# Task instructions:
Using the listing below, set down exactly the lines starting at the line that contains "Definition small_turns : list" and ending at the line that contains "vm_compute. eexists. by", both included, and no others.

==== Records supplied

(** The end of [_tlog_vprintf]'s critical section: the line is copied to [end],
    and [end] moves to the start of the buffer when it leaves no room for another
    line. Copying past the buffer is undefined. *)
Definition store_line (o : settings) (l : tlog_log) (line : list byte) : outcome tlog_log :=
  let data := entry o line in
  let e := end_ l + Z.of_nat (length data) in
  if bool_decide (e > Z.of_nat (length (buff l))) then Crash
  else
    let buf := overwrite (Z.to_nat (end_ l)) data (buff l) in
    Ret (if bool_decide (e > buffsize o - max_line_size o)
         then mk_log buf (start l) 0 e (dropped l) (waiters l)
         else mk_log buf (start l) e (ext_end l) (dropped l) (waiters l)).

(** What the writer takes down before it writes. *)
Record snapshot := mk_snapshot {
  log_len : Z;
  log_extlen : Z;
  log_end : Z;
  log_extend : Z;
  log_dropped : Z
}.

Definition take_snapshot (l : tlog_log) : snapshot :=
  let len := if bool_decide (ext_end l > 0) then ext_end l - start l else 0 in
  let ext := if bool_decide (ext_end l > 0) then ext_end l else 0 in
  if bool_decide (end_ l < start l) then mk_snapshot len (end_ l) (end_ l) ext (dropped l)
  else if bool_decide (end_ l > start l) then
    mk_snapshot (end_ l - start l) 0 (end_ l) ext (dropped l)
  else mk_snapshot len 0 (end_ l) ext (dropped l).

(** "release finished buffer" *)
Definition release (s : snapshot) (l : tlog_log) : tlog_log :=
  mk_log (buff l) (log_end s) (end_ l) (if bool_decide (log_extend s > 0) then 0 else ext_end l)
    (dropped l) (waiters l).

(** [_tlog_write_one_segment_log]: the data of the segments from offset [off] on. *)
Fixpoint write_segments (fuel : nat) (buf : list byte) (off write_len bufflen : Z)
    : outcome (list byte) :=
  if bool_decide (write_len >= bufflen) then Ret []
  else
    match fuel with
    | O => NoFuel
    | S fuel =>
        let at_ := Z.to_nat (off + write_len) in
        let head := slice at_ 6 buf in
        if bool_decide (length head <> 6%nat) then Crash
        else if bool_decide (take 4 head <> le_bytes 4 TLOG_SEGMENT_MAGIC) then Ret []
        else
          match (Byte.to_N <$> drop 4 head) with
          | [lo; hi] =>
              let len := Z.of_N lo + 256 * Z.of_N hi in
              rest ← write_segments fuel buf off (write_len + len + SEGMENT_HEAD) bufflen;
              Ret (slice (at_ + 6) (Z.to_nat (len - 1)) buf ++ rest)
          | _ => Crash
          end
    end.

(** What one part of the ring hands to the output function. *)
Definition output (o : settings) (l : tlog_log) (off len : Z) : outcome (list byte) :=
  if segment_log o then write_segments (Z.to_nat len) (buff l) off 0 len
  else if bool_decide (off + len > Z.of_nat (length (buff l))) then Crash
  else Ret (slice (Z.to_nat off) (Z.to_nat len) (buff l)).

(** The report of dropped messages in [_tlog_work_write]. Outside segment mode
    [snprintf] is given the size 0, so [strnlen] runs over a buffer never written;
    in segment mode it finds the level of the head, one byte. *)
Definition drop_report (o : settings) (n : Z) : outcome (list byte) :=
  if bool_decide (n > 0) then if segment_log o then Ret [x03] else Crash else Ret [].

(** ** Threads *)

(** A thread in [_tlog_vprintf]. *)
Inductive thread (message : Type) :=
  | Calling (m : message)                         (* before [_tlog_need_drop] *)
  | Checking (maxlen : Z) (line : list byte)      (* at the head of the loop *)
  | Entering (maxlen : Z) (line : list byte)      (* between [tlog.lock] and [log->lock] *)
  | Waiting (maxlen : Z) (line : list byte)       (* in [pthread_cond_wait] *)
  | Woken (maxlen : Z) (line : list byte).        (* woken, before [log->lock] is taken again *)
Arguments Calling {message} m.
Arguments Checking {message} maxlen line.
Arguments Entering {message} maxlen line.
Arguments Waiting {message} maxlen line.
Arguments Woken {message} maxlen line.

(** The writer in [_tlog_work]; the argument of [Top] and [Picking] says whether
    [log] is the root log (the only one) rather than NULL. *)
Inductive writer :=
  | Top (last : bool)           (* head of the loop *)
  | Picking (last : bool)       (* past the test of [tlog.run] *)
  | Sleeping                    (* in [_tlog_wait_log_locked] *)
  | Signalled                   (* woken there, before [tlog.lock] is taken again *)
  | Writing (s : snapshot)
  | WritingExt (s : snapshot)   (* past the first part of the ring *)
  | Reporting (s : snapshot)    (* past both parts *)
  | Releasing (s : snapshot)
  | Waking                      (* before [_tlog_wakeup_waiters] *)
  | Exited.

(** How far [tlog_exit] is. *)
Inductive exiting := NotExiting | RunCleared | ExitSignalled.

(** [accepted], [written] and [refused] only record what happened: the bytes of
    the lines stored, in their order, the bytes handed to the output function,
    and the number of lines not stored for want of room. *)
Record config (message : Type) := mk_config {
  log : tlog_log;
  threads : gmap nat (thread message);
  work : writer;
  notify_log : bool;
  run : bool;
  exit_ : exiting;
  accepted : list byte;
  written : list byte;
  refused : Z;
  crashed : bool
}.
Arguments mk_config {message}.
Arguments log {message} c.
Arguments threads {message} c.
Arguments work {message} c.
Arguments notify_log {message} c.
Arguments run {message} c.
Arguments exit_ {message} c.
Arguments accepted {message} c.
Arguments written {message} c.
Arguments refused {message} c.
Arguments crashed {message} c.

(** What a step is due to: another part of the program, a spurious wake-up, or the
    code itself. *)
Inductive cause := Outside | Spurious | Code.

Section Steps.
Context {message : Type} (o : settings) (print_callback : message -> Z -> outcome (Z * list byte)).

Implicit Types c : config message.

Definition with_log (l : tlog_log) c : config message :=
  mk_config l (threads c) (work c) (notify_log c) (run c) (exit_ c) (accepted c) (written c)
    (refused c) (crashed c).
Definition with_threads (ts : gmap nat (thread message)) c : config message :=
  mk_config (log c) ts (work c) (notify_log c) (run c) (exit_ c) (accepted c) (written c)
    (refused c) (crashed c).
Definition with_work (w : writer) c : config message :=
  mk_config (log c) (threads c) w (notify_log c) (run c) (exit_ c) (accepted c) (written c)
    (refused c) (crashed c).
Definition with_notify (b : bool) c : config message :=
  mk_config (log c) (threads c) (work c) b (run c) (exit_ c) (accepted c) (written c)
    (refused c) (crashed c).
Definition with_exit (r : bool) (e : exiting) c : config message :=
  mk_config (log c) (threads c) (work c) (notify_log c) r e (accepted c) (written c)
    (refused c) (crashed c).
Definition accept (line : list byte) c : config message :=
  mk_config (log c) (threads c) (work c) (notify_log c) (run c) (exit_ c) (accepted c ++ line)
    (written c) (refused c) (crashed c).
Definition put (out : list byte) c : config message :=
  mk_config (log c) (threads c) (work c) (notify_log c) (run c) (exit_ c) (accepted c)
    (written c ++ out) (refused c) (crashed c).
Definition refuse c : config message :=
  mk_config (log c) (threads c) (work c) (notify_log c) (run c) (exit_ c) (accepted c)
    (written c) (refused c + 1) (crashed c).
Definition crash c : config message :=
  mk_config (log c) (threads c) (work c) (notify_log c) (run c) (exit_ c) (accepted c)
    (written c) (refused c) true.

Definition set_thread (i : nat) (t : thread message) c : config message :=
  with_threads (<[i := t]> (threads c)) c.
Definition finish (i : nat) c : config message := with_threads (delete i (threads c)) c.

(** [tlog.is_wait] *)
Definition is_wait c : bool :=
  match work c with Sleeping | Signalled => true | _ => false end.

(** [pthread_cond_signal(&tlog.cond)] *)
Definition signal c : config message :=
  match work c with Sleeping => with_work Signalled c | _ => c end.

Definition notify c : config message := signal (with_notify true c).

========
==== Records supplied

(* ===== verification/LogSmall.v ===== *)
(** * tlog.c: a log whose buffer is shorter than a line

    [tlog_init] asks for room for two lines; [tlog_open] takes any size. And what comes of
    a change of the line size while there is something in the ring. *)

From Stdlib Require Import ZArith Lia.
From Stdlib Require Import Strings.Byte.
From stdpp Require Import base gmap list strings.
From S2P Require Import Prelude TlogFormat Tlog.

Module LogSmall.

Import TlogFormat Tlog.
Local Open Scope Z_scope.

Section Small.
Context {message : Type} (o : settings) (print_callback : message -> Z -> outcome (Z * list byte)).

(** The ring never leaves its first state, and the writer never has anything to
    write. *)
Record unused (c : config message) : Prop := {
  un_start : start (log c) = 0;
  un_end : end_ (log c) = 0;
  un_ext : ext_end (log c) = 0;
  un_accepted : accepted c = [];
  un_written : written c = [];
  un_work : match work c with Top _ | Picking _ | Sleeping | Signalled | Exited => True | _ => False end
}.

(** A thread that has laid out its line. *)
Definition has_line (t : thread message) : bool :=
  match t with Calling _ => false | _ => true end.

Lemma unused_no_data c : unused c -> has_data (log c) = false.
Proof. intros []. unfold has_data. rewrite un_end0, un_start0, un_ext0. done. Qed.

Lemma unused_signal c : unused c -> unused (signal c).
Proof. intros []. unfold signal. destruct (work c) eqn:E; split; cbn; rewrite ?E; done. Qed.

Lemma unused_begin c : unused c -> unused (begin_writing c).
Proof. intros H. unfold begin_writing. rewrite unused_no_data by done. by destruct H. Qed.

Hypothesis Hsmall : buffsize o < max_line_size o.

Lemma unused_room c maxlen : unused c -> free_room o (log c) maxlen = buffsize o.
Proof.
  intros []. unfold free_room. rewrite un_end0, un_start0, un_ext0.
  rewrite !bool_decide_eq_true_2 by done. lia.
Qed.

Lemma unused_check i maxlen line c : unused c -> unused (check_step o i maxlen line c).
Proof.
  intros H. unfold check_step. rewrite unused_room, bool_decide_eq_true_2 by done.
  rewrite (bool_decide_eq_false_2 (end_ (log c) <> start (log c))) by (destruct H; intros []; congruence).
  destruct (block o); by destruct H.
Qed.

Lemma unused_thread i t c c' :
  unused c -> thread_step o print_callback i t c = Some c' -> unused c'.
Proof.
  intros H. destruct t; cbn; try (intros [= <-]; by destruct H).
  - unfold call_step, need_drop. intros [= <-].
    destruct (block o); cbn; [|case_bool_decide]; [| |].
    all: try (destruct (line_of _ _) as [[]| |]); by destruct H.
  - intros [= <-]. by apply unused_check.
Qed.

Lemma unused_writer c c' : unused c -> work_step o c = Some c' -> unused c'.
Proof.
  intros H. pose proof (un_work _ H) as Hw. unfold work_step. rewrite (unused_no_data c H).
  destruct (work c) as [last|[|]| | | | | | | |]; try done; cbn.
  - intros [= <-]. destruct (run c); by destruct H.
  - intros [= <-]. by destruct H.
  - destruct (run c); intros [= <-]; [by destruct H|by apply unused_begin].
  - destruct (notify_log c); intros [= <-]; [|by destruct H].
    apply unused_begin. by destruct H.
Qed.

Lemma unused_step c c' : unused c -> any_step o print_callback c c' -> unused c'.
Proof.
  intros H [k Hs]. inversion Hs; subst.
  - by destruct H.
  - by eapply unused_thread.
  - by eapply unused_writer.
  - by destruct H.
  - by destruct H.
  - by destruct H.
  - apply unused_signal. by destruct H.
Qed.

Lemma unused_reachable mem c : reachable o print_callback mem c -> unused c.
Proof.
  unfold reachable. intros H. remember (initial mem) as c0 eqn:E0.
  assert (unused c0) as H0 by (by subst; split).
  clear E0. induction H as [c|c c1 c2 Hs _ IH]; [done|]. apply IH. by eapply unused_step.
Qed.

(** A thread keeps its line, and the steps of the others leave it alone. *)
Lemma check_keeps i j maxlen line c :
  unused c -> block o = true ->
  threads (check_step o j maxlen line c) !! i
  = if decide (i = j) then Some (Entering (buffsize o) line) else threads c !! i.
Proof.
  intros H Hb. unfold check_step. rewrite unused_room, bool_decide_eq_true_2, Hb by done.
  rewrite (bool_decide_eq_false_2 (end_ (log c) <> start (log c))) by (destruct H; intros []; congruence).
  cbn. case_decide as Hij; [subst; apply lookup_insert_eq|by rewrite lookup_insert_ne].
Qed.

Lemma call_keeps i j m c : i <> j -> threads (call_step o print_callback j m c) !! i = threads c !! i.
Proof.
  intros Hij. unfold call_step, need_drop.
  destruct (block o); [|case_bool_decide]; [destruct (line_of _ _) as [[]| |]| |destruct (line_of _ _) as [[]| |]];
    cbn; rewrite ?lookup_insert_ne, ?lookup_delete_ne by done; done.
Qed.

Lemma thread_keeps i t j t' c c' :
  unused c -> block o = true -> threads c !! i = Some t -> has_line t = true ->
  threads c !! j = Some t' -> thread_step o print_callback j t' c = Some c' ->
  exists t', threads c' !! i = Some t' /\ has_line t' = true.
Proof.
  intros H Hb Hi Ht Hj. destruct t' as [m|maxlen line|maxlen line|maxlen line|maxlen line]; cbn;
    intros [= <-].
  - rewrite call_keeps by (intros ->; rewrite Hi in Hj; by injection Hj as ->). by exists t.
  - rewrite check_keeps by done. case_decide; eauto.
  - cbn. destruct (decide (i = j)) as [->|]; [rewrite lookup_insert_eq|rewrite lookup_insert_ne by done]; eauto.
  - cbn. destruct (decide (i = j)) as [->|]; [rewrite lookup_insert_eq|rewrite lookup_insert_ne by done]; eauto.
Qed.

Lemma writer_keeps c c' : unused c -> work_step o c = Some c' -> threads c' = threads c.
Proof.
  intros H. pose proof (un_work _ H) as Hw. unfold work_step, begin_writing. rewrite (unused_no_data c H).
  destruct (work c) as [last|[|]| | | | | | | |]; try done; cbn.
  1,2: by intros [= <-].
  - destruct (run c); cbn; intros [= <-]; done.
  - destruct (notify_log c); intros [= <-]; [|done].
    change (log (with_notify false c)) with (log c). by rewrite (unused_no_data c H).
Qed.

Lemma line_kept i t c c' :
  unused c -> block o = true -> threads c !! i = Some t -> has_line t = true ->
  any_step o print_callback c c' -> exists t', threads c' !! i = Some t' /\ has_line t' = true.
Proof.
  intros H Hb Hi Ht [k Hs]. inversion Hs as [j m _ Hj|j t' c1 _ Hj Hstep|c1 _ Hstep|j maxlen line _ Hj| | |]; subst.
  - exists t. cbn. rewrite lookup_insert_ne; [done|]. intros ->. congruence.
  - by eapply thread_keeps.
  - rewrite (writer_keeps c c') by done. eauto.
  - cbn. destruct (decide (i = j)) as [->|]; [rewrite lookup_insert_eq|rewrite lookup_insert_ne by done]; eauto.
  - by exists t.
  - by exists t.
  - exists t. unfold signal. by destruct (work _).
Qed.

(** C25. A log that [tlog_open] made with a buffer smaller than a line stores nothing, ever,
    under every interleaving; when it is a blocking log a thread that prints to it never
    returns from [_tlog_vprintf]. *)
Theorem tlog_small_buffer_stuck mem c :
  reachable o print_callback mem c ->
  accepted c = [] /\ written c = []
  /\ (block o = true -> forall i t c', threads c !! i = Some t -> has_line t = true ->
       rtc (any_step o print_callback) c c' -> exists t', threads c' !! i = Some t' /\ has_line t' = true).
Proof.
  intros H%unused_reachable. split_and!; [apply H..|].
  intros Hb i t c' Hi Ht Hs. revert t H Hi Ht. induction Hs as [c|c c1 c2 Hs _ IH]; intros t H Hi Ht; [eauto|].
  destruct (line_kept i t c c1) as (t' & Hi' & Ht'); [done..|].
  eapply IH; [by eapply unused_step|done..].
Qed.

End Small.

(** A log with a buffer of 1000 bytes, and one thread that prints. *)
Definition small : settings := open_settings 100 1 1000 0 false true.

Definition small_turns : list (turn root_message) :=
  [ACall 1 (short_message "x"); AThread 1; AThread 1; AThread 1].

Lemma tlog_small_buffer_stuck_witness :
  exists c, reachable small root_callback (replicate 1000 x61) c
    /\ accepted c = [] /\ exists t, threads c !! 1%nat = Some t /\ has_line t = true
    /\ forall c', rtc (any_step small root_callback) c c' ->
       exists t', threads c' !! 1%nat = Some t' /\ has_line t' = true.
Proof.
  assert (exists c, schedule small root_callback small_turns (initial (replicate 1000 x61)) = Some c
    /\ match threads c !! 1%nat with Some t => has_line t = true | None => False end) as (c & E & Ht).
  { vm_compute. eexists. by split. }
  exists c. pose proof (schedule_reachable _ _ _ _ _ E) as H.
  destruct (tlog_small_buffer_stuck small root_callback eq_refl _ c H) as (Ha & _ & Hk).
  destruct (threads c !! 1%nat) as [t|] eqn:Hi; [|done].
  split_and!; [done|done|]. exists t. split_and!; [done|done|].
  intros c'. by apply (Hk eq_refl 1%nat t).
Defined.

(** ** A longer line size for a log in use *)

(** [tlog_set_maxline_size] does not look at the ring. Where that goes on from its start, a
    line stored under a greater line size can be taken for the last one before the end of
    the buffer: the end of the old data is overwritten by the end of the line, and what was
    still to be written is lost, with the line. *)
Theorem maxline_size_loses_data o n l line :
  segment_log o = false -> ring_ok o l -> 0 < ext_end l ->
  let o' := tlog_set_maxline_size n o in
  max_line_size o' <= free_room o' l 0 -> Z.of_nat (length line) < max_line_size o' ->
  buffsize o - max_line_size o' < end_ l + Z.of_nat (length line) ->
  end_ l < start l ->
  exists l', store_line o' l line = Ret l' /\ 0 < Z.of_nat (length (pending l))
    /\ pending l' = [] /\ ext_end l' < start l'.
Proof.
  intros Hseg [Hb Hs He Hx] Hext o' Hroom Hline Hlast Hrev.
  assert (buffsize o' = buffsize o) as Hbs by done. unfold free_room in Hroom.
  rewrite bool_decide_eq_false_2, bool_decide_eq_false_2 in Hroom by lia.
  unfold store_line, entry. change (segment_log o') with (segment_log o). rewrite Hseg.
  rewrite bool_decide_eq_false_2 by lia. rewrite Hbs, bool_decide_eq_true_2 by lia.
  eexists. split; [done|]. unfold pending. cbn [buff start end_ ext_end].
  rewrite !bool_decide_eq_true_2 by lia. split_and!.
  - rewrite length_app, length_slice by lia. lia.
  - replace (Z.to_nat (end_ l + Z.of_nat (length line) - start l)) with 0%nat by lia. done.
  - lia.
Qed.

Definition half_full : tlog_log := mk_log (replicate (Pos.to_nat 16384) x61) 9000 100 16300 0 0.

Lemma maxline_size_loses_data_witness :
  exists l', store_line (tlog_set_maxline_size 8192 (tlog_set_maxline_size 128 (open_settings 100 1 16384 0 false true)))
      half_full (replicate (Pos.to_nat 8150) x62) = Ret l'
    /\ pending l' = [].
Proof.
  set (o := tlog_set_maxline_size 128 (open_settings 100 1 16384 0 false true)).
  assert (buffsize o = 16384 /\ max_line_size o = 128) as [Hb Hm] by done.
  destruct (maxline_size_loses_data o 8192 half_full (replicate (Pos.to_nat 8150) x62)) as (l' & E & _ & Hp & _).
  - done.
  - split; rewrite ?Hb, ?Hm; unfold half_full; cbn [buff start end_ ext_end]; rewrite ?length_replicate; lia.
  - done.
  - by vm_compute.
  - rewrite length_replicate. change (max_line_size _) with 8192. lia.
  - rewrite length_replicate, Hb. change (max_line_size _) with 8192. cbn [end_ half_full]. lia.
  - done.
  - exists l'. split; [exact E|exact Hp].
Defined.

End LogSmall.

========

# Solution:
Definition small_turns : list (turn root_message) :=
  [ACall 1 (short_message "x"); AThread 1; AThread 1; AThread 1].

Lemma tlog_small_buffer_stuck_witness :
  exists c, reachable small root_callback (replicate 1000 x61) c
    /\ accepted c = [] /\ exists t, threads c !! 1%nat = Some t /\ has_line t = true
    /\ forall c', rtc (any_step small root_callback) c c' ->
       exists t', threads c' !! 1%nat = Some t' /\ has_line t' = true.
Proof.
  assert (exists c, schedule small root_callback small_turns (initial (replicate 1000 x61)) = Some c
    /\ match threads c !! 1%nat with Some t => has_line t = true | None => False end) as (c & E & Ht).
  { vm_compute. eexists. by split. }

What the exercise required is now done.